Like so many other businesses in #VeroBeach, @FirehouseSubs #FAILS at service. Sadly.

What is it with small towns and franchise businesses?  I just don’t get it.  Maybe living in Orlando for years has me spoiled as to what to expect as far as service is concerned.  Whatever the reason, last night was the LAST NIGHT I’ll be ordering from Firehouse Subs in Vero Beach, Florida (and, most likely, any Firehouse Subs.)

Here’s what happened:

My wife is a finicky eater.  You think going out to dinner with “your friend the vegan” can be a challenge?  That’s nothing compared to Shannon.  Because of this, she and I have become very adept at placing custom orders clearly and repeating orders to make sure they are done correctly.

Last night, I was neck deep in coding websites for Green Mustard Entertainment, and I didn’t feel like stopping for food.  Shannon suggested ordering something for takeout and she’d run to get it while I kept working.  We opted to order from this Firehouse Subs:


Your standard, small town franchise in a strip mall.

Here’s where things get interesting… Shannon wanted me to call ahead to order the subs.  Knowing that she orders off menu, I tend to suggest she order it when she gets there instead (so she can watch them make it.)  Time was a concern overall, though, so I made the call.

If you know me in real life, you know I have one of those deep, clear, radio style voices when I enunciate.  I made the call to place an order.  I spelled out exactly what SHOULD and SHOULDN’T be on Shannon’s sub.  (It’s really simple, actually: pepperoni, onions, provolone, and oregano… that’s it!  Nothing else.)  I repeated it back to the guy on the phone and he informed me that he had it – and Shannon left to get it as I continued work.

She got home about half an hour later and I stopped work to take a break, watch TV, and eat dinner.  She opened her sub and saw that they got it completely wrong.  There was ham and lettuce and tomatoes and…

Well.  I was pissed.

I was REALLY pissed because I walked the person through the order twice on the phone.  Clearly.  It would take a special act of not paying attention to mess this up.  I was pissed because now this Firehouse Subs was about to waste the one thing I hold most valuable: time.

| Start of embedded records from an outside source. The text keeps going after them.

Lemma main_exit_status_witness :
  (asks_help (sys_argv env_help) = true
   /\ run_program env_help = 0%Z
   /\ trace_of (main env_help) = map Print usage_lines)
  /\ (asks_help (sys_argv env_no_ping) = false
      /\ missing_dependency env_no_ping = true
      /\ run_program env_no_ping = 1%Z
      /\ trace_of (main env_no_ping) = map Print guidance_lines)
  /\ (asks_help (sys_argv env_C) = false
      /\ missing_dependency env_C = false
      /\ result_of (get_all_reachable_lan_devs env_C) = inr [(mac_a, ip_10)]
      /\ run_program env_C = 0%Z
      /\ trace_of (main env_C)
         = trace_of (get_all_reachable_lan_devs env_C)
           ++ [Print (repeat plus_sign NPLUS);
               Print (lit "|      Device MAC     |    IPv4 Address   |");
               Print (repeat plus_sign NPLUS);
               Print (lit "|  aa:bb:cc:dd:ee:ff  |  192.168.1.10     |");
               Print (repeat plus_sign NPLUS)])
  /\ (asks_help (sys_argv env_empty) = false
      /\ missing_dependency env_empty = false
      /\ result_of (get_all_reachable_lan_devs env_empty) = inr []
      /\ run_program env_empty = 0%Z
      /\ trace_of (main env_empty)
         = [Run ip_argv; Print (lit "No active devices on local network.")]).
Proof.
  split; [|split; [|split]].
  - assert (H : asks_help (sys_argv env_help) = true) by reflexivity.
    split; [exact H|].
    destruct (main_exit_status env_help) as (B & _ & _).
    destruct (B H) as (S & T & _). split; [exact S | exact T].
  - assert (H : asks_help (sys_argv env_no_ping) = false) by reflexivity.
    assert (D : missing_dependency env_no_ping = true) by reflexivity.
    split; [exact H|]. split; [exact D|].
    destruct (main_exit_status env_no_ping) as (_ & B & _).
    destruct (B H D) as (S & T & _). split; [exact S | exact T].
  - assert (H : asks_help (sys_argv env_C) = false) by reflexivity.
    assert (D : missing_dependency env_C = false) by reflexivity.
    assert (R : result_of (get_all_reachable_lan_devs env_C) = inr [(mac_a, ip_10)])
      by reflexivity.
    split; [exact H|]. split; [exact D|]. split; [exact R|].
    destruct (main_exit_status env_C) as (_ & _ & B).
    destruct (B H D _ R) as (S & T & _). split; [exact S | exact T].
  - assert (H : asks_help (sys_argv env_empty) = false) by reflexivity.
    assert (D : missing_dependency env_empty = false) by reflexivity.
    assert (R : result_of (get_all_reachable_lan_devs env_empty) = inr [])
      by reflexivity.
    split; [exact H|]. split; [exact D|]. split; [exact R|].
    destruct (main_exit_status env_empty) as (_ & _ & B).
    destruct (B H D _ R) as (S & _ & T & _). split; [exact S | exact (T eq_refl)].
Defined.

(** ** The device set *)

(** C10.  In every mapping the discovery returns, each key has the shape
    of the pattern (six groups of two hexadecimal digits separated by [:]
    or [-]) and is the text matched on a line of the neighbour table, and
    each value is the first token of that line: not empty and free of
    white space.  The keys are pairwise distinct.  The filtering stage
    keeps this because it only removes entries: every entry returned is
    an entry of the candidate set, with the same key and the same
    value. *)
Theorem returned_entries_well_formed (env : Env) (d : dict) :
  result_of (get_all_reachable_lan_devs env) = inr d ->
  wf d
  /\ (forall mac ip, In (mac, ip) d -> mac_shape mac = true /\ token ip)
  /\ (exists rc text cands,
        ip_neigh env = Completed rc text
        /\ parse text = ret cands
        /\ incl d cands
        /\ forall mac ip, In (mac, ip) cands ->
             exists line pre post,
               In line (procresultlines text)
               /\ record_of line = Some (mac, ip)
               /\ line = pre ++ mac ++ post)
  /\ (forall cands d', result_of (filterReachable env cands) = inr d' ->
        incl d' cands).
Proof.
  intros R. destruct (get_all_returns_inv env R) as (rc & text & E & I & W).
  split; [exact W|]. split; [|split].
  - intros mac ip H. apply I in H. apply fold_insert_In in H.
    destruct H as [[]|(line & _ & Rec)].
    eapply record_of_shape. exact Rec.
  - exists rc, text, (fold_left insert_record (procresultlines text) []).
    split; [exact E|]. split; [apply parse_pure|]. split; [exact I|].
    intros mac ip H. apply fold_insert_In in H.
    destruct H as [[]|(line & L & Rec)].
    pose proof Rec as S. apply record_of_Some in S. destruct S as [S _].
    apply search_Some in S. destruct S as (_ & pre & post & X).
    exists line, pre, post. auto.
  - intros cands d' H. apply (filterReachable_incl env cands H).
Qed.

Lemma returned_entries_well_formed_witness :
  result_of (get_all_reachable_lan_devs env_C) = inr [(mac_a, ip_10)]
  /\ wf [(mac_a, ip_10)]
  /\ mac_shape mac_a = true /\ token ip_10.
Proof.
  assert (R : result_of (get_all_reachable_lan_devs env_C) = inr [(mac_a, ip_10)])
    by reflexivity.
  destruct (@returned_entries_well_formed env_C _ R) as (W & S & _).
  split; [exact R|]. split; [exact W|].
  apply (S mac_a ip_10). left. reflexivity.
Defined.

(** ** The scenarios of the design document *)

(** Scenario A: the line without an address is skipped. *)
Example scenario_A :
  parse (text_of [line_a; line_failed]) = ret [(mac_a, ip_10)].
Proof. reflexivity. Qed.

(** Scenario B: an empty neighbour table. *)
Example scenario_B :
  main env_empty
  = (inl (SystemExit 0),
     [Run ip_argv; Print (lit "No active devices on local network.")])
  /\ run_program env_empty = 0%Z.
Proof. split; reflexivity. Qed.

I got in the car and drove (with Shannon) back to the Firehouse Subs.  I asked to speak to a manager, and the guy behind the counter told me that there wasn’t one there.  Let me repeat: there was no manager on duty.


I then told him how upset I was and that I wanted a refund for the whole order.  I explained that the purpose of calling in an order ahead of time was to save time – not waste it like I was doing having to come in.  He gave the usual talk off – “I understand” – and started going through the order.

“You don’t want the other sandwich?” he asked, referring to mine.

“Why?  So I can eat it in front of my wife who’s order you got wrong?”

“You don’t want these cookies either?” he then asked.  He was going through item by item – shocked that I wanted a refund for all the untouched food.

It was ludicrous.

I then pointed out that either he or someone else had to have taken the order.  Another guy showed up and said he was the one who did it.  Ignoring the fact that there was lettuce and tomato on it (which wasn’t supposed to be there) he went straight for “you know it normally comes with ham, too.”

“I know,” I responded.  “I told you NO ham.  No ham.  No salami.  Nothing else except the pepperoni, cheese, onions, and oregano.  I was on your website reading the ingredients off the menu when I was ordering, hence making sure to mention everything to remove from the order.”

“I guess I didn’t hear your.  Sorry,” he said back.

Since no manager was available, I asked for the franchise owner’s card.  They got it for me and, luckily, it included the guy’s cell phone.

After getting our money back, we walked out and started deciding on where to get dinner.  Before doing so, though, I took Shannon’s cell (mine was at home) and called the number on the business card.  After a few rings, a man picked up.

“Hello,” I asked.  “Is Doug Hummel there?”

“This is him, who’s this?” the guy replied.

I proceeded to tell Doug the entire circumstance and let him know that I was standing out front of his Firehouse Subs while calling.  After listening to my rant – Doug replied with these few words: “Okay.  Well, I’ll let the manager know” and then ended the call.

Wow.  Thanks, man.

So should the folks from that Firehouse ever read this, here’s the simple answer to the problem that NO ONE on your team – all the way to the Franchise Owner – never did.

NO ONE OFFERED TO MAKE THE CORRECT SUB.  No one.  I got excuses from the counter guy…

“The manager isn’t here.”

I got excuses from the order taker…

“I didn’t hear you say no ham.”

I even got a talk off from the owner…

“I’ll let the manager know.

NO ONE OFFERED TO FIX THE PROBLEM.  NO ONE.  That, boy and girls, is what is called “service.”  It’s how a company thrives in a recessive market.  It’s also something that, when lacking, loses business.

And as of now, I have no plans to ever return to a Firehouse Subs.